As a Microsoft employee, I try to avoid writing on areas that blatantly promote Microsoft. However, I think this question is generic enough to involve Microsoft in the discussion: Can IP addresses ever be used for statistical analysis of malicious Web sites?
[ RogerGrimes's column is now a blog! Get the latest IT security news from the Security Adviser blog. ]
I’ve been a malware fighter for more than 20 years. I consider myself fairly up-to-date on the subject of malicious mobile code, malware, hackers, and exploitation vectors in general.
So it was with surprise then that I read another of Google’s recent studies purporting that IIS Web servers were twice as likely to contain malware as Apache Web servers (although Apache and IIS Web servers contained malicious Web sites in equal numbers).

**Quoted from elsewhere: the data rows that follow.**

(** * hp-adaptivity drivers of hermes-examples: a shallow embedding

    The repository is a collection of [main.cpp] drivers.  Each driver owns
    the control flow of an adaptivity loop (and, for transient problems, of a
    time-stepping loop around it) and delegates meshes, spaces, solvers,
    projections, error calculation and refinement to the Hermes library.

    The library is not part of the repository.  It is modelled by the
    interface [Hermes] below, one field per library call the drivers make;
    every driver is a function over an arbitrary implementation of that
    interface, so a theorem about a driver holds whatever the library does.

    Conventions.
    - [double] values are modelled by the rationals they denote ([Q]); NaN
      and the infinities are not modelled, and products are exact.  The
      closed forms that call [atan] or [sqrt] (moving-front, the
      advection-diffusion form) are modelled over the reals ([R]) in the
      same way.
    - [int] values are modelled by [Z].  The counters and DOF counts of the
      drivers stay far below [2^31]; signed overflow (undefined in C++) is
      not modelled.
    - A [do { ... } while (done == false)] loop may run forever; it is run
      with a step budget and reports [Unfinished] when the budget is spent.
    - Views, logging, convergence graphs and time measurement do not take
      part in the control flow and are left out. *)

From Stdlib Require Import ZArith QArith Qround List String Bool Lia.
From Stdlib Require Import Reals Lra Lqa.
Import ListNotations.

Local Open Scope string_scope.
Local Open Scope Z_scope.

(** ** Numbers *)

(** [a < b] on doubles. *)
Definition Qltb (a b : Q) : bool := negb (Qle_bool b a).

(** [a >= b] on ints. *)
Definition Zgeb (a b : Z) : bool := b <=? a.

(** [(int) a]: the conversion truncates toward zero. *)
Definition int_of_double (a : Q) : Z :=
  if Qle_bool 0 a then Qfloor a else Qceiling a.

(** ** Control flow of the drivers *)

(** What one pass through a loop body does. *)
Inductive Flow (S : Type) : Type :=
| Normal (s : S)                    (* the body ran to its end *)
| LoopBreak (s : S)                 (* [break] *)
| Exception (msg : string) (s : S)  (* an exception left the body *)
| Return (code : Z) (s : S)         (* [return code] from [main] *)
| Spinning (s : S).                 (* a loop inside the body has used up
                                       its budget without ending *)

Arguments Normal {S} s.
Arguments LoopBreak {S} s.
Arguments Exception {S} msg s.
Arguments Return {S} code s.
Arguments Spinning {S} s.

(** How a loop ends.  [Thrown] and [Exited] carry the state the body had
    reached when it gave up. *)
Inductive Outcome (S : Type) : Type :=
| Finished (s : S)
| Thrown (msg : string) (s : S)
| Exited (code : Z) (s : S)
| Unfinished (s : S).

Arguments Finished {S} s.
Arguments Thrown {S} msg s.
Arguments Exited {S} code s.
Arguments Unfinished {S} s.

(** [do body while (again)], with a budget of [fuel] passes. *)
Fixpoint do_while {S : Type} (body : S -> Flow S) (again : S -> bool)
    (fuel : nat) (s : S) : Outcome S :=
  match fuel with
  | O => Unfinished s
  | Datatypes.S n =>
      match body s with
      | Normal s' => if again s' then do_while body again n s' else Finished s'
      | LoopBreak s' => Finished s'
      | Exception msg s' => Thrown msg s'
      | Return code s' => Exited code s'
      | Spinning s' => Unfinished s'
      end
  end.

(** [while (test) body], with a budget of [fuel] passes. *)
Fixpoint while_do {S : Type} (test : S -> bool) (body : S -> Flow S)
    (fuel : nat) (s : S) : Outcome S :=
  match fuel with
  | O => Unfinished s
  | Datatypes.S n =>
      if test s then
        match body s with
        | Normal s' => while_do test body n s'
        | LoopBreak s' => Finished s'
        | Exception msg s' => Thrown msg s'
        | Return code s' => Exited code s'
        | Spinning s' => Unfinished s'
        end
      else Finished s
  end.
(** Witness of [crashed_subjob_keeps_its_executor]: on the two-executor
    worker a subjob of build 42 takes executor 0 and its [execute_subjob]
    raises; after the other executor has run a subjob to its end, the pool
    is still not full. *)
Lemma crashed_subjob_keeps_its_executor_witness :
  ClusterWorker_init 43001 "host" 2 3 5 = Some new_worker
  /\ threads (proc (run [CallConnectToManager None (PostReturned (Some 7));
                         CallSetupBuild 42 [] 0;
                         CallStartWorkingOnSubjob 42 3 [];
                         StepThread 1 Returned;
                         StepThread 2 (Raised OtherError)]
                      (boot new_worker))) !! 2%nat
     = Some (mkThread (ExecuteSubjob 42 3 (SubjobExecutor.new 0) [] SjExecute)
               (Crashed OtherError))
  /\ stuck (run ([CallConnectToManager None (PostReturned (Some 7));
                  CallSetupBuild 42 [] 0;
                  CallStartWorkingOnSubjob 42 3 [];
                  StepThread 1 Returned;
                  StepThread 2 (Raised OtherError)]
                 ++ [CallStartWorkingOnSubjob 42 4 [];
                     StepThread 3 Returned;
                     StepThread 4 Returned; StepThread 4 Returned;
                     StepThread 4 Returned; StepThread 4 Returned])
              (boot new_worker)).
Proof.
  assert (Hw : ClusterWorker_init 43001 "host" 2 3 5 = Some new_worker)
    by (vm_compute; reflexivity).
  assert (Hc : threads
                 (proc (run [CallConnectToManager None (PostReturned (Some 7));
                             CallSetupBuild 42 [] 0;
                             CallStartWorkingOnSubjob 42 3 [];
                             StepThread 1 Returned;
                             StepThread 2 (Raised OtherError)]
                          (boot new_worker))) !! 2%nat
               = Some (mkThread
                         (ExecuteSubjob 42 3 (SubjobExecutor.new 0) []
                            SjExecute) (Crashed OtherError)))
    by (vm_compute; reflexivity).
  split; [exact Hw|]. split; [exact Hc|].
  destruct (crashed_subjob_keeps_its_executor _ _ _ _ _ _ _ _ _ _ _
              [CallStartWorkingOnSubjob 42 4 [];
               StepThread 3 Returned;
               StepThread 4 Returned; StepThread 4 Returned;
               StepThread 4 Returned; StepThread 4 Returned]
              Hw Hc eq_refl eq_refl)
    as (_ & _ & Hstuck & _).
  exact Hstuck.
Defined.
(** ** The search handler *)

Lemma adapt_spec (real_prices : list PriceRecord)
      (snaps : list main_simple.PriceSnapshot)
      (best : option main_simple.PriceSnapshot) (min_price : option Q) :
  best_among snaps best ->
  min_price = main_simple.snap_price <$> best ->
  fst (main_simple.adapt real_prices snaps best min_price)
  = snaps ++ (main_simple.make_snapshot <$> real_prices) /\
  best_among (fst (main_simple.adapt real_prices snaps best min_price))
             (snd (main_simple.adapt real_prices snaps best min_price)).
Proof.
  revert snaps best min_price.
  induction real_prices as [|p rest IH]; intros snaps best min_price Hb Hm.
  - cbn [main_simple.adapt fst snd fmap list_fmap]. now rewrite app_nil_r.
  - cbn [main_simple.adapt].
    set (snapshot := main_simple.make_snapshot p).
    assert (Hprice : main_simple.snap_price snapshot = price p) by reflexivity.
    destruct (Qltb 0 (price p) && main_simple.below (price p) min_price) eqn:E.
    + apply andb_true_iff in E as [Hpos Hlow]. apply Qltb_lt in Hpos.
      destruct (IH (snaps ++ [snapshot]) (Some snapshot) (Some (price p)))
        as [H1 H2]; [|reflexivity|].
      * split; [apply elem_of_app; right; left|].
        destruct best as [b|]; subst min_price;
          cbn [fmap option_fmap option_map main_simple.below] in Hlow;
          apply Qltb_lt in Hlow.
        -- destruct Hb as (_ & [_ Hfin] & Hmin).
           split; [split; rewrite Hprice;
                   [exact Hpos | eapply Qlt_trans; [exact Hlow | exact Hfin]]|].
           intros s Hs Hs0. rewrite Hprice.
           apply elem_of_app in Hs as [Hs|Hs%list_elem_of_singleton].
           ++ apply Qlt_le_weak. eapply Qlt_le_trans; [exact Hlow|]. now apply Hmin.
           ++ subst s. rewrite Hprice. apply Qle_refl.
        -- split; [split; rewrite Hprice; assumption|].
           intros s Hs Hs0. rewrite Hprice.
           apply elem_of_app in Hs as [Hs|Hs%list_elem_of_singleton].
           ++ destruct (Qlt_le_dec (main_simple.snap_price s) float_overflow)
                as [Hfin|Hinf]; [now destruct (Hb s Hs)|].
              apply Qlt_le_weak. eapply Qlt_le_trans; [exact Hlow | exact Hinf].
           ++ subst s. rewrite Hprice. apply Qle_refl.
      * split; [|exact H2]. rewrite H1, <- app_assoc. reflexivity.
    + destruct (IH (snaps ++ [snapshot]) best min_price) as [H1 H2];
        [|exact Hm|].
      * destruct best as [b|].
        -- destruct Hb as (Hin & Hpos & Hmin).
           split; [apply elem_of_app; now left|]. split; [exact Hpos|].
           intros s Hs Hs0.
           apply elem_of_app in Hs as [Hs|Hs%list_elem_of_singleton];
             [now apply Hmin|].
           subst s min_price. rewrite Hprice in *.
           apply Qltb_lt in Hs0. rewrite Hs0 in E.
           cbn [fmap option_fmap option_map main_simple.below andb] in E.
           now apply Qltb_ge in E.
        -- intros s Hs.
           apply elem_of_app in Hs as [Hs|Hs%list_elem_of_singleton];
             [now apply Hb|].
           subst s min_price. unfold priced. rewrite Hprice.
           cbn [fmap option_fmap option_map main_simple.below] in E.
           intros [H0%Qltb_lt Hfin%Qltb_lt]. rewrite H0, Hfin in E. discriminate.
      * split; [|exact H2]. rewrite H1, <- app_assoc. reflexivity.
Qed.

This astounded me for several reasons. First, my personal experience tells me it isn’t so. I run multiple IIS and Apache Web servers on my honeynet, and my Apache Web servers get 89 percent more hacking traffic than my IIS servers. Most of the traffic is PHP/CGI/MySQL based. This is not unexpected, as the Internet contains at least twice as many Apache Web servers, and popularity draws malicious hacking.

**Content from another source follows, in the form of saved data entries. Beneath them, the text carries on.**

(** * MagicaVoxel VOX importer: a shallow embedding of [io_scene_vox.py]

    The development follows the source file top to bottom: the small
    numeric and container layer Python provides ([int]/[float] values,
    insertion-ordered dictionaries, exceptions), then [Vec3] and
    [VoxelObject] with the mesh extraction of [generate], the chunk reader
    ([read_chunk], [read_content], [read_dict]), the scene-graph resolver
    ([solve_scene_graph]), the rotation decoder ([parse_rotation_matrix],
    [rotation_to_euler]) and the parsing loop of [import_vox].

    Calls into the host application ([bpy]) are output only and are left
    out; the geometry handed to [mesh.from_pydata] is what [generate]
    returns here. *)

From Stdlib Require Import ZArith List Lia Bool Reals Lra.
From Stdlib.Strings Require Import String Ascii Byte.
From stdpp Require Import base decidable option list gmap.
Import ListNotations.

Local Open Scope Z_scope.

(** ** Exceptions and results *)

(** The exceptions the modelled code can raise. *)
Inductive exn : Set :=
| AssertionError      (* a failed [assert] *)
| StructError         (* [struct.error]: buffer of the wrong size *)
| ValueError
| KeyError
| IndexError
| TypeError
| UnboundLocalError
| UnicodeDecodeError
| RecursionError.

Inductive result (A : Type) : Type :=
| Ok (a : A)
| Raise (e : exn).
Arguments Ok {A} a.
Arguments Raise {A} e.

#[global] Instance result_ret : MRet result := fun A a => Ok a.
#[global] Instance result_bind : MBind result := fun A B k r =>
  match r with
  | Ok a => k a
  | Raise e => Raise e
  end.

Definition assert (b : bool) : result unit :=
  if b then Ok tt else Raise AssertionError.

Definition is_ok {A} (r : result A) : bool :=
  match r with Ok _ => true | Raise _ => false end.

(** ** Python numbers

    A coordinate of a rotation is the [int] 0 the objects start with or a
    [float] computed by [math.atan2].  Floats are modelled by the real
    numbers: rounding is not part of the model. *)
Inductive pynum : Type :=
| PyInt (i : Z)
| PyFloat (r : R).

Definition to_float (a : pynum) : R :=
  match a with PyInt i => IZR i | PyFloat r => r end.

(** [a + b] with Python's promotion of [int] to [float]. *)
Definition py_add (a b : pynum) : pynum :=
  match a, b with
  | PyInt i, PyInt j => PyInt (i + j)
  | _, _ => PyFloat (to_float a + to_float b)%R
  end.

(** [sum(pair)] for a two-element tuple: [(0 + a) + b]. *)
Definition py_sum_pair (p : pynum * pynum) : pynum :=
  py_add (py_add (PyInt 0) (fst p)) (snd p).

(** ** Insertion-ordered dictionaries

    A Python [dict] iterates in insertion order, and assigning to a key that
    is already present keeps the key's place. *)
Module Dict.
Section Dict.
Context {K V : Type} `{EqDecision K}.

Definition t := list (K * V).

Definition empty : t := [].

Fixpoint get (k : K) (d : t) : option V :=
  match d with
  | [] => None
  | (k', v) :: d' => if decide (k' = k) then Some v else get k d'
  end.

(** [d[k] = v] *)
Fixpoint set (k : K) (v : V) (d : t) : t :=
  match d with
  | [] => [(k, v)]
  | (k', v') :: d' =>
      if decide (k' = k) then (k', v) :: d' else (k', v') :: set k v d'
  end.

(** [k in d] *)
Definition mem (k : K) (d : t) : bool :=
  match get k d with Some _ => true | None => false end.

Definition keys (d : t) : list K := map fst d.
End Dict.
Arguments t : clear implicits.
End Dict.

(** ** [Vec3] *)

Record Vec3 (A : Type) : Type := mkVec3 { vx : A; vy : A; vz : A }.
Arguments mkVec3 {A} _ _ _.
Arguments vx {A} _.
Arguments vy {A} _.
Arguments vz {A} _.

Definition as_tup {A} (v : Vec3 A) : A * A * A := (vx v, vy v, vz v).

(** [Vec3._index]: the packed key of a position. *)
Definition _index (p : Vec3 Z) : Z := vx p + vy p * 256 + vz p * 256 * 256.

Second, in general and contrary to traditional wisdom, the average Apache Web administrator has less security knowledge than the average IIS administrator. I find Apache Web administrators much more likely to download and use dubious code from the Internet (which a previous Google study revealed often contained malware).
While both types of Web administrators, in general, really don’t care about security, IIS is helped by the fact that it has had only three published vulnerabilities over the last four years, as compared to Apache’s 33.

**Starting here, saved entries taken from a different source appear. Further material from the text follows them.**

(** X14. [loadSkipState] always returns a skip list dated today, and a
    task is skipped after loading exactly when its id was stored, for its
    tab, under today's date: the list of another day is forgotten. *)
Theorem loadSkipState_today_only (raw : StoredSkip) (today : string) :
  skipDate (loadSkipState raw today) = today
  ∧ ∀ id c,
      isSkippedToday today (loadSkipState raw today) id c = true
      ↔ ∃ g w, raw = SkipData (Some today) g w
               ∧ id ∈ default [] (sel c (mkPerTab g w)).
Proof.
  assert (Hfresh : ∀ id c, isSkippedToday today (freshSkip today) id c = false).
  { intros id c. unfold isSkippedToday, freshSkip. cbn.
    rewrite bool_decide_eq_true_2 by reflexivity.
    destruct c; cbn; apply bool_decide_eq_false_2, not_elem_of_nil. }
  destruct raw as [| | date g w]; cbn.
  - split; [reflexivity |]. intros id c. rewrite Hfresh.
    split; [discriminate | intros (? & ? & ? & _); discriminate].
  - split; [reflexivity |]. intros id c. rewrite Hfresh.
    split; [discriminate | intros (? & ? & ? & _); discriminate].
  - destruct date as [d |].
    + destruct (decide (d ≠ today)) as [Hne | Heq].
      * split; [reflexivity |]. intros id c. rewrite Hfresh.
        split; [discriminate | intros (? & ? & [= ->] & _); contradiction].
      * apply dec_stable in Heq. subst d. split; [reflexivity |].
        intros id c. unfold isSkippedToday. cbn.
        rewrite bool_decide_eq_true_2 by reflexivity. cbn.
        rewrite bool_decide_eq_true. split.
        -- intros Hin. exists g, w. split; [reflexivity |]. now destruct c.
        -- intros (g' & w' & [= <- <-] & Hin). now destruct c.
    + split; [reflexivity |]. intros id c. rewrite Hfresh.
      split; [discriminate | intros (? & ? & ? & _); discriminate].
Qed.

(** X15. [deleteItem] on a task tab marks the task skipped for today and
    removes its timer; no other task changes its skipped status, and the
    tasks themselves and the log are left as they are. *)
Theorem deleteItem_skips_for_today (todayStr id : string) (w : Widget)
    (c : Category) :
  tab (app w) = TabTask c →
  let w' := deleteItem todayStr id w in
  isSkippedToday todayStr (skipState w') id c = true
  ∧ (∀ id' c', id' ≠ id ∨ c' ≠ c →
       isSkippedToday todayStr (skipState w') id' c'
       = isSkippedToday todayStr (skipState w) id' c')
  ∧ timers (app w') = delete id (timers (app w))
  ∧ items (app w') = items (app w)
  ∧ logs (app w') = logs (app w).
Proof.
  intros Htab w'. subst w'. unfold deleteItem. rewrite Htab.
  cbn [skipState setApp setSkipState app timers items logs setTimers].
  split; [| split; [| now repeat split]].
  - unfold isSkippedToday. cbn [skipDate skipIds].
    destruct (decide (skipDate (skipState w) = todayStr)) as [Hd | Hd];
      cbn [skipDate freshSkip]; rewrite sel_upd;
      rewrite bool_decide_eq_true_2 by (exact Hd || reflexivity); cbn;
      apply bool_decide_eq_true_2, setAdd_elem; now left.
  - intros id' c' Hother. unfold isSkippedToday. cbn [skipDate skipIds].
    destruct (decide (skipDate (skipState w) = todayStr)) as [Hd | Hd];
      cbn [skipDate skipIds freshSkip].
    + f_equal. apply bool_decide_ext.
      destruct c, c'; cbn; try reflexivity;
        rewrite setAdd_elem, setOrder_elem; split;
        try (intros [-> | [Hin _]]; [destruct Hother; congruence | exact Hin]);
        intros Hin; right; (split; [exact Hin | apply not_elem_of_nil]).
    + rewrite (bool_decide_eq_false_2 (skipDate (skipState w) = todayStr))
        by exact Hd.
      rewrite bool_decide_eq_true_2 by reflexivity. cbn.
      apply bool_decide_eq_false_2.
      destruct c, c'; cbn; try apply not_elem_of_nil;
        rewrite setAdd_elem; intros [-> | Hin];
        try (destruct Hother; congruence);
        now apply elem_of_nil in Hin.
Qed.

Lemma deleteItem_skips_for_today_witness :
  let w := sampleWidget unsortedApp in
  isSkippedToday "Mon Jan 01 2024"
    (skipState (deleteItem "Mon Jan 01 2024" "1704067260000" w))
    "1704067260000" goals = true
  ∧ isSkippedToday "Mon Jan 01 2024"
      (skipState (deleteItem "Mon Jan 01 2024" "1704067260000" w))
      "1704067200000" goals = false.
Proof.
  cbv zeta.
  destruct (deleteItem_skips_for_today "Mon Jan 01 2024" "1704067260000"
              (sampleWidget unsortedApp) goals eq_refl)
    as (Hskip & Hother & _).
  split; [exact Hskip |].
  rewrite (Hother "1704067200000"%string goals) by (left; discriminate).
  reflexivity.
Defined.

Section SkipAndAdd.
Context `{DateHost} `{TextHost}.

Lemma filterOutcome_without (id : string) (q : Item -> Outcome bool)
    (sk sk' : Item -> bool) (l : list Item) :
  (∀ x, iid x = id → sk' x = true) →
  (∀ x, iid x ≠ id → sk' x = sk x) →
  ∀ r,
  filterOutcome (fun x => match q x with
                          | Returns true => Returns (negb (sk x))
                          | other => other
                          end) l = Returns r →
  filterOutcome (fun x => match q x with
                          | Returns true => Returns (negb (sk' x))
                          | other => other
                          end) l
  = Returns (filter (fun x => iid x ≠ id) r).
Proof.
  intros Hid Hother. induction l as [| x l IH]; intros r Hr; cbn in *.
  - injection Hr as <-. reflexivity.
  - destruct (q x) as [[|] |] eqn:Hq; try discriminate.
    + destruct (filterOutcome _ l) as [r0 |] eqn:Hl; [| discriminate].
      rewrite (IH r0 eq_refl). injection Hr as <-.
      destruct (decide (iid x = id)) as [Hx | Hx].
      * rewrite (Hid x Hx). cbn [negb].
        destruct (sk x); cbn [negb]; [reflexivity |].
        now rewrite filter_cons_False by (intros Hn; now apply Hn).
      * rewrite (Hother x Hx). destruct (sk x); cbn [negb]; [reflexivity |].
        now rewrite filter_cons_True by exact Hx.
    + destruct (filterOutcome _ l) as [r0 |] eqn:Hl; [| discriminate].
      rewrite (IH r0 eq_refl). now injection Hr as <-.
Qed.

(** X16. Deleting a task from today's view removes exactly that task from
    the list shown: the tasks shown afterwards are those shown before
    without the one of the given id, in the same order. *)
Theorem deleteItem_hides_task (today now : Z) (id : string) (w : Widget)
    (c : Category) (shown : list Item) :
  tab (app w) = TabTask c →
  currentItems today now w = Returns shown →
  currentItems today now (deleteItem (to_date_string today) id w)
  = Returns (filter (fun x => iid x ≠ id) shown).
Proof.
  intros Htab Hshown.
  destruct (deleteItem_skips_for_today (to_date_string today) id w c Htab)
    as (Hskip & Hother & _ & Hitems & _).
  unfold currentItems in *.
  assert (Htab' : tab (app (deleteItem (to_date_string today) id w)) = TabTask c).
  { unfold deleteItem. now rewrite Htab. }
  rewrite Htab', Hitems. rewrite Htab in Hshown.
  eapply filterOutcome_without; [| | exact Hshown].
  - intros x <-. exact Hskip.
  - intros x Hx. apply Hother. now left.
Qed.

(** X17. [addItem] with a non-blank input on a task tab appends one task
    to the end of that tab's list and clears the input: the task carries
    the trimmed text and the clock reading as id, is incomplete, and has a
    daily schedule, so that it is due on every date. The other tab, the
    timers and the log are untouched. *)
Theorem addItem_appends_daily_task (nowId nowCreated nowAnchor : Z)
    (w : Widget) (c : Category) :
  tab (app w) = TabTask c →
  str_trim (input w) ≠ ""%string →
  let w' := addItem nowId nowCreated nowAnchor w in
  ∃ item,
    sel c (items (app w')) = sel c (items (app w)) ++ [item]
    ∧ iid item = pretty nowId
    ∧ itext item = str_trim (input w)
    ∧ completed item = false
    ∧ (∀ now date, isItemScheduledForDate now item date = Returns true)
    ∧ input w' = ""%string
    ∧ (∀ c', c' ≠ c → sel c' (items (app w')) = sel c' (items (app w)))
    ∧ timers (app w') = timers (app w)
    ∧ logs (app w') = logs (app w).
Proof.
  intros Htab Hinput w'. subst w'. unfold addItem.
  replace (String.eqb (str_trim (input w)) "") with false
    by (symmetry; now apply String.eqb_neq).
  rewrite Htab. eexists. cbn [app items setTaskHistory setItems input].
  rewrite sel_upd. split; [reflexivity |]. cbn.
  repeat split.
  intros c' Hc'. destruct c, c'; try reflexivity; contradiction.
Qed.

Even if we include application coding errors, ASP and ASP.Net compare favorably against PHP and CGI. PHP proponents are desperately trying to put more security into PHP, but there's a ton of insecure PHP applications out there — just read one of the many vulnerability lists.
Maybe hackers are breaking in using SQL injection or back-end database vulnerabilities? MS-SQL hasn’t had a severe vulnerability since 2003, while Oracle, MySQL, and other databases have had dozens to more than 100.
IIS 6 comes secure by default. Unless the administrator goes out of their way to make it vulnerable or unless the application adds a vulnerability, it’s very secure. When Apache is installed, its defaults are more permissive and less secure.